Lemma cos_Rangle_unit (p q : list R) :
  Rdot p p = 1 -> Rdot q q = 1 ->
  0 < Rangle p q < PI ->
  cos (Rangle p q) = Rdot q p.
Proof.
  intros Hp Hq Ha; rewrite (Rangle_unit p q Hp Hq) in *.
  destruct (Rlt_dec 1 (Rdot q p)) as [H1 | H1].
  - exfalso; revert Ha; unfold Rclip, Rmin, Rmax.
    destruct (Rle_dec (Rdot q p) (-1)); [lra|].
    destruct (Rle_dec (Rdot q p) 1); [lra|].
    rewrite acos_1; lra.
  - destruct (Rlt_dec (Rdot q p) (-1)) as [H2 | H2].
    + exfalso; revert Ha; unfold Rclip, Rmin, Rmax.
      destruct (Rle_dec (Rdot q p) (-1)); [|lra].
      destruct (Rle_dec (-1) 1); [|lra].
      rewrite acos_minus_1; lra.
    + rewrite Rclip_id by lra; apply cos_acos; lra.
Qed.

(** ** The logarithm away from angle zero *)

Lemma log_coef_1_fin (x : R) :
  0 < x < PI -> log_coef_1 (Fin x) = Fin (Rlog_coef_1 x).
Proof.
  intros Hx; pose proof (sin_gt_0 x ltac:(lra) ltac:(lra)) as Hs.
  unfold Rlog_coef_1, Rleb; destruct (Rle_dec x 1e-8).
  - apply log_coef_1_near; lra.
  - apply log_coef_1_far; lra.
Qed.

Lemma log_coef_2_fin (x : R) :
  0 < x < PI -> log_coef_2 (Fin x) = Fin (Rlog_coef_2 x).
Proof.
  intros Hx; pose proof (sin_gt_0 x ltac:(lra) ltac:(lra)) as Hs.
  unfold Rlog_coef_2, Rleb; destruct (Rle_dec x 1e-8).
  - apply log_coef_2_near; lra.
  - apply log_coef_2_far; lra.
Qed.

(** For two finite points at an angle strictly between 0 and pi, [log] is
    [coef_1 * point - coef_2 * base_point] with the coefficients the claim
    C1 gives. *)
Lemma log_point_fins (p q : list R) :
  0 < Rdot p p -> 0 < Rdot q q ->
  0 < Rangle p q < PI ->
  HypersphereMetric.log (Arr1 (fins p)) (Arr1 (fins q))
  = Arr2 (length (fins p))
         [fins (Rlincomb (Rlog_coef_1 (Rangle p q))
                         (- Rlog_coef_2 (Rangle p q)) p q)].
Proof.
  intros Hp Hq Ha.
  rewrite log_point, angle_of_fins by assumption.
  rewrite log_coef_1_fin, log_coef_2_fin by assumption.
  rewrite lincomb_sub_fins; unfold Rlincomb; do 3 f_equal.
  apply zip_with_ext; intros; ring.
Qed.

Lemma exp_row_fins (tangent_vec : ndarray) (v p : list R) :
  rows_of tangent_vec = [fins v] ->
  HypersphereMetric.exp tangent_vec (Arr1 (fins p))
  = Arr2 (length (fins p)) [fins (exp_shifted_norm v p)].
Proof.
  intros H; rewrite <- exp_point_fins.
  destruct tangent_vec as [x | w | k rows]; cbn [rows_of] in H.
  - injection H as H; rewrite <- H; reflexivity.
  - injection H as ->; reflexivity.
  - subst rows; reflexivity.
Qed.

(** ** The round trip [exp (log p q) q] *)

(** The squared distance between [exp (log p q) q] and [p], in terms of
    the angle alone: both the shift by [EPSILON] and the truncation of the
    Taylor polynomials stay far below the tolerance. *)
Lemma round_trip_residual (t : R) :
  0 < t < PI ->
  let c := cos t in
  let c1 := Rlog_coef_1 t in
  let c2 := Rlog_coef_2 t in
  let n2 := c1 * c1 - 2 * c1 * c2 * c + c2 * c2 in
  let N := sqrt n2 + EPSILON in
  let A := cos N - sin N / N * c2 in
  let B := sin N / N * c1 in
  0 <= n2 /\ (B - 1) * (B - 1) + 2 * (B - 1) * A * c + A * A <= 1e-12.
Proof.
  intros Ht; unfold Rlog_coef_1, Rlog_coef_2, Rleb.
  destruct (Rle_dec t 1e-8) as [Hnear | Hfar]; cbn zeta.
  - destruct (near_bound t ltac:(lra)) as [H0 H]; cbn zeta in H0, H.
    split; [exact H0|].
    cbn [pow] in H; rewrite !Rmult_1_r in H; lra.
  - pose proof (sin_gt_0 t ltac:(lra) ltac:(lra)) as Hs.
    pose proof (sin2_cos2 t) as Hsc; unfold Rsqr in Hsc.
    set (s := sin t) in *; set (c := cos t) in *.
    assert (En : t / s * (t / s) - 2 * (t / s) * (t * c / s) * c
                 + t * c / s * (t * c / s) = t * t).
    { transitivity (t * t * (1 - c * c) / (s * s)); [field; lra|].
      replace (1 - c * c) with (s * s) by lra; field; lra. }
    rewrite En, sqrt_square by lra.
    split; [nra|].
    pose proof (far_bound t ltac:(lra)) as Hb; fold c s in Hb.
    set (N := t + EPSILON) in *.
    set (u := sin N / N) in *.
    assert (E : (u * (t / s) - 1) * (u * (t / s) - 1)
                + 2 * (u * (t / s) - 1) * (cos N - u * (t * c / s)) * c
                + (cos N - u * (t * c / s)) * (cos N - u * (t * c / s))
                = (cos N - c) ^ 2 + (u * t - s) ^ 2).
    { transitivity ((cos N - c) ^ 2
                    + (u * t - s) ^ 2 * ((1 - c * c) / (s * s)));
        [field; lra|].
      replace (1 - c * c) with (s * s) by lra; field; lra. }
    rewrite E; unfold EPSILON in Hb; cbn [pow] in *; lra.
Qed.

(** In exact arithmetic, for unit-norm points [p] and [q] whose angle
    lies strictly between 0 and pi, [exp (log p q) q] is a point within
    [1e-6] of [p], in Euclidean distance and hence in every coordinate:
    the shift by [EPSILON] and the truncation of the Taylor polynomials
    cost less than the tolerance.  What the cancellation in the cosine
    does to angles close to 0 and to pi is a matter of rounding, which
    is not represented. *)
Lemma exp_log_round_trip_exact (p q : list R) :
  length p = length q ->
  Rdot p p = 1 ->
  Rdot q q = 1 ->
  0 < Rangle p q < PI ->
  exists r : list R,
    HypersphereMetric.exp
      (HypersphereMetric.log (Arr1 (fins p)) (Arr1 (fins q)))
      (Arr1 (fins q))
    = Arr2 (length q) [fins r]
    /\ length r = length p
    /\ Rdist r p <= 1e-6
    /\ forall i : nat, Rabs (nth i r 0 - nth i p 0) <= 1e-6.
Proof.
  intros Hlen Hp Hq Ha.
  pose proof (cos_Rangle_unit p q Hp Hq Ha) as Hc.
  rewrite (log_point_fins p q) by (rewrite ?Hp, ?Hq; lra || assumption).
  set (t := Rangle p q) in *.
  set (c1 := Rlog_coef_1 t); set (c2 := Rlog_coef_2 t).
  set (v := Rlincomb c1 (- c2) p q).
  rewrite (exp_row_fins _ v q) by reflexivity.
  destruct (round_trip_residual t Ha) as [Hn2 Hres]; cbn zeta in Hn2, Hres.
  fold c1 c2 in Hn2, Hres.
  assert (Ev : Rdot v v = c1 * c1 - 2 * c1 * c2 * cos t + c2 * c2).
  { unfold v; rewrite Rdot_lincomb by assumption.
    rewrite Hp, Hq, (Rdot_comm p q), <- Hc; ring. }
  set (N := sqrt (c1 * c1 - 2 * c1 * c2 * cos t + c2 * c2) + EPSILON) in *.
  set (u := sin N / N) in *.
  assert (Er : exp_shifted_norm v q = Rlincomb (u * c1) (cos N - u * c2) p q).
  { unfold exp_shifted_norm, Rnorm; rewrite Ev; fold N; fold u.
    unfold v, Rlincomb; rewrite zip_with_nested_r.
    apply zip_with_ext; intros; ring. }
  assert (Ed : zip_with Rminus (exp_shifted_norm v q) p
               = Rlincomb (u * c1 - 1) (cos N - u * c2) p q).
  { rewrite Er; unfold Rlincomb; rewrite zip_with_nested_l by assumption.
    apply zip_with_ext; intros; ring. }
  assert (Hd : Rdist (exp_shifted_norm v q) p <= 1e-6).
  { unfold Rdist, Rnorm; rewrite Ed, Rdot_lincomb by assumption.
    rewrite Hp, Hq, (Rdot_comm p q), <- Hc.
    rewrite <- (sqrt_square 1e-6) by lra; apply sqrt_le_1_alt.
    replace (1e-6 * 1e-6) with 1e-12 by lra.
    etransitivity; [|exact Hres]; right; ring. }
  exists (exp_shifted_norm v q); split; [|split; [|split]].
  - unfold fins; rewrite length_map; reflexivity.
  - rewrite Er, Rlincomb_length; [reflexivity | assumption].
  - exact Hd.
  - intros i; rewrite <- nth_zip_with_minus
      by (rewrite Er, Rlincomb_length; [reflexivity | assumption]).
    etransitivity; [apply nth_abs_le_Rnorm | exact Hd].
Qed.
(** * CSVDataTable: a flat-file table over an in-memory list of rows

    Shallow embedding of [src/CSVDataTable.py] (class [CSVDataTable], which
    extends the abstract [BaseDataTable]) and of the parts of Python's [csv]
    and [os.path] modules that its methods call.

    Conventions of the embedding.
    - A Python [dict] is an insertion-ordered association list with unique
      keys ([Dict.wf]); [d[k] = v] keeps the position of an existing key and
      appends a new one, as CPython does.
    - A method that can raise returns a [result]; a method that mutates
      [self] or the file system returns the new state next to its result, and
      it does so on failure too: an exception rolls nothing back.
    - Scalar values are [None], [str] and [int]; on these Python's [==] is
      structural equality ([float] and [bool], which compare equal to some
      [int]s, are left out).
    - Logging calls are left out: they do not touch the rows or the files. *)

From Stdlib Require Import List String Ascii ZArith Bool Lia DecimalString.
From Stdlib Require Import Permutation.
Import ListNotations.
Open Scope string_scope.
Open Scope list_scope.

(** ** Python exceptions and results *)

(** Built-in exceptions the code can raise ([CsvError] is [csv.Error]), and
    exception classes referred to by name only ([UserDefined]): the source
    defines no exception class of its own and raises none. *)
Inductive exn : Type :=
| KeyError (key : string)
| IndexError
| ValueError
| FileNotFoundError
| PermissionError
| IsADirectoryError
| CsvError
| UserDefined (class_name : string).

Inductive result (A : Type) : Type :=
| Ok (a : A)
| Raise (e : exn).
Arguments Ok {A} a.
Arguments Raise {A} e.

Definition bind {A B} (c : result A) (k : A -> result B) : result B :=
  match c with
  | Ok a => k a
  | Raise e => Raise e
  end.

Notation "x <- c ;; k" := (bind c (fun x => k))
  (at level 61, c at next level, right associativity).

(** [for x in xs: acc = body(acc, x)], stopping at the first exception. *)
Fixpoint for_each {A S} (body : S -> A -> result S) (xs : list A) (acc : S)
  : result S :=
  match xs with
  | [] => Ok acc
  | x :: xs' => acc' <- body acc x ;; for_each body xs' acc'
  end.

=======

* WHAT TO PRODUCE:
Work out the number of lines in the listing above that hold the string "Rleb". Reply with that number only.

* WRITTEN SOLUTION:
3